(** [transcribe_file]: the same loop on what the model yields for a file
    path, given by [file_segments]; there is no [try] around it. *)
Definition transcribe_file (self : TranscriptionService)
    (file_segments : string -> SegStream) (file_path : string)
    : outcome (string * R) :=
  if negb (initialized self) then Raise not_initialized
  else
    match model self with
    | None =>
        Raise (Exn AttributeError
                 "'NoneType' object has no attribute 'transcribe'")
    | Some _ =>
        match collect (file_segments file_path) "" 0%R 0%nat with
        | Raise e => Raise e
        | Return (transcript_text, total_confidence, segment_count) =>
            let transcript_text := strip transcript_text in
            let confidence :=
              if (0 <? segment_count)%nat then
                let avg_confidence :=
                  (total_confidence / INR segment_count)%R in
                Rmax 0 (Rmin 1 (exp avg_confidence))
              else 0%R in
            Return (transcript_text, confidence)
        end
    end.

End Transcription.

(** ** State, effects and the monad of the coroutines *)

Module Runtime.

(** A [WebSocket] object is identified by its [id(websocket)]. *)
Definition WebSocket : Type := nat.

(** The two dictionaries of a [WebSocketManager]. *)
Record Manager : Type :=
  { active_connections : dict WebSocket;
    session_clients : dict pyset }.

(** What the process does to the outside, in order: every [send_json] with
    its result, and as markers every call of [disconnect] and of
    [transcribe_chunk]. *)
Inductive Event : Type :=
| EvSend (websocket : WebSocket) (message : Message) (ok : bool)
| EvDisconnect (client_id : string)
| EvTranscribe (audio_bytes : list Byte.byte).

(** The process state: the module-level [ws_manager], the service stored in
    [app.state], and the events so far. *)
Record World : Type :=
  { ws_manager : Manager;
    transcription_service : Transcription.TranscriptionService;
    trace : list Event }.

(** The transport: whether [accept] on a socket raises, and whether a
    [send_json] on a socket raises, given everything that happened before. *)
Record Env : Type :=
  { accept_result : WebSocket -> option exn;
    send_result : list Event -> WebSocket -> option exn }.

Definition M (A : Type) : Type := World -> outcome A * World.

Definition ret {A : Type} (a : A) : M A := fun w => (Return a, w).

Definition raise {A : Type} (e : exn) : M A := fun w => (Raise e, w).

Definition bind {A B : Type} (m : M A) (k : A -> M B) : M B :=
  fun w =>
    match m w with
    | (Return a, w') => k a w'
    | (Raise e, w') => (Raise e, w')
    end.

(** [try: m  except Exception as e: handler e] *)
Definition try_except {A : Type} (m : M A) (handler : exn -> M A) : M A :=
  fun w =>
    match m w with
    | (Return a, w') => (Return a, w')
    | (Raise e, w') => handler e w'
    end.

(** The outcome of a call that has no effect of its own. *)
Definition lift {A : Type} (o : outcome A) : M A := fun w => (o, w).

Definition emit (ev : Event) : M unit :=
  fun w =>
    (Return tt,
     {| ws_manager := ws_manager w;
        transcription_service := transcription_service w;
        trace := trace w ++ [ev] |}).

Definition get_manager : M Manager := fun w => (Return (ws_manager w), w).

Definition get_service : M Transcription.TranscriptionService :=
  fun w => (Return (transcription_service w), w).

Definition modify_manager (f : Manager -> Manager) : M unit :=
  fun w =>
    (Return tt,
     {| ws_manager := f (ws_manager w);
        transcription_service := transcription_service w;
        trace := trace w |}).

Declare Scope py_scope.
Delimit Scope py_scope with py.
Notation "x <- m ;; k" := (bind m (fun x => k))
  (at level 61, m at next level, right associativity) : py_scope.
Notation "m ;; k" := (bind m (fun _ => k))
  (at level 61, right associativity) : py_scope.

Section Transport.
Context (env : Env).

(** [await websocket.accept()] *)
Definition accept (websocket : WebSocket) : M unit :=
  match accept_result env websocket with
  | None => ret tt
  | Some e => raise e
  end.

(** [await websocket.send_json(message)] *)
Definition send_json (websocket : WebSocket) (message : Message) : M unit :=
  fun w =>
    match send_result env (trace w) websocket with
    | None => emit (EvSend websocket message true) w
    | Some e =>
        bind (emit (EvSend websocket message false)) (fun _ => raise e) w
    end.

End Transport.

▬▬▬

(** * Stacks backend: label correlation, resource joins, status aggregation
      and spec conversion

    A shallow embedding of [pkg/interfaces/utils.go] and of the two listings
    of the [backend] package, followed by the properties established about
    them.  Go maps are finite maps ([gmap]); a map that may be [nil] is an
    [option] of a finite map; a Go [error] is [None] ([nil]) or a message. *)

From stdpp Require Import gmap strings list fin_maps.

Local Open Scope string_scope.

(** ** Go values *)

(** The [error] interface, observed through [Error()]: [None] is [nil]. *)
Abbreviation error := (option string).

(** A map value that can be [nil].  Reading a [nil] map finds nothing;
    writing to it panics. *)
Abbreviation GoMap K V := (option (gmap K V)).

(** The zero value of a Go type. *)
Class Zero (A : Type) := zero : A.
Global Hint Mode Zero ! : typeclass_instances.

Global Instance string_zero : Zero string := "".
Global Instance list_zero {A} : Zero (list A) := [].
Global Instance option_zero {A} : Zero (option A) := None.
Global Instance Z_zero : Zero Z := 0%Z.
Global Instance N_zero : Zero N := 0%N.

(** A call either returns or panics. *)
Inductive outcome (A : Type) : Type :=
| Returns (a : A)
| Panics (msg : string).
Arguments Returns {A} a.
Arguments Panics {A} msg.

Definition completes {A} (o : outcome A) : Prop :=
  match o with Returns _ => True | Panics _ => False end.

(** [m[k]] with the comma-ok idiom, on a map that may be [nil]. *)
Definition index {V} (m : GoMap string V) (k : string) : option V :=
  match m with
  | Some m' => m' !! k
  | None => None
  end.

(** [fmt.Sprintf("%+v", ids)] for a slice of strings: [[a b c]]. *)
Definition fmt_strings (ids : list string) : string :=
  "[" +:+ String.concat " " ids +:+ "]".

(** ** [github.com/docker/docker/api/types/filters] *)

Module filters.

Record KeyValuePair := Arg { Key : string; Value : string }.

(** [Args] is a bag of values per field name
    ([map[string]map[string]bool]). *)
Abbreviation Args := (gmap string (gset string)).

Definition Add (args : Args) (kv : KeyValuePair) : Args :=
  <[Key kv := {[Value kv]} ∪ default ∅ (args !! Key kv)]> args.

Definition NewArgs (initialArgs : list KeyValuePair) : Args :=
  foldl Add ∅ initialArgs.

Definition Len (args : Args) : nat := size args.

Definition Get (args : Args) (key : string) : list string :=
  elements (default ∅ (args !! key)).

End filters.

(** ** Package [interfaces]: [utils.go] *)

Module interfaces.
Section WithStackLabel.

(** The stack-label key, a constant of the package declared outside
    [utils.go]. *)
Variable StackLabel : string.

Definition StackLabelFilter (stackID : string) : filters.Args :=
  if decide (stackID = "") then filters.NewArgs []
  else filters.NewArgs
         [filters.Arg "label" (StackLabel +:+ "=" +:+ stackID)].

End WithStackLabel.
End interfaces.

▬▬▬

Filter these records, keeping every line where the word "Global" occurs.

**Result of this task:**
Global Hint Mode Zero ! : typeclass_instances.
Global Instance string_zero : Zero string := "".
Global Instance list_zero {A} : Zero (list A) := [].
Global Instance option_zero {A} : Zero (option A) := None.
Global Instance Z_zero : Zero Z := 0%Z.
Global Instance N_zero : Zero N := 0%N.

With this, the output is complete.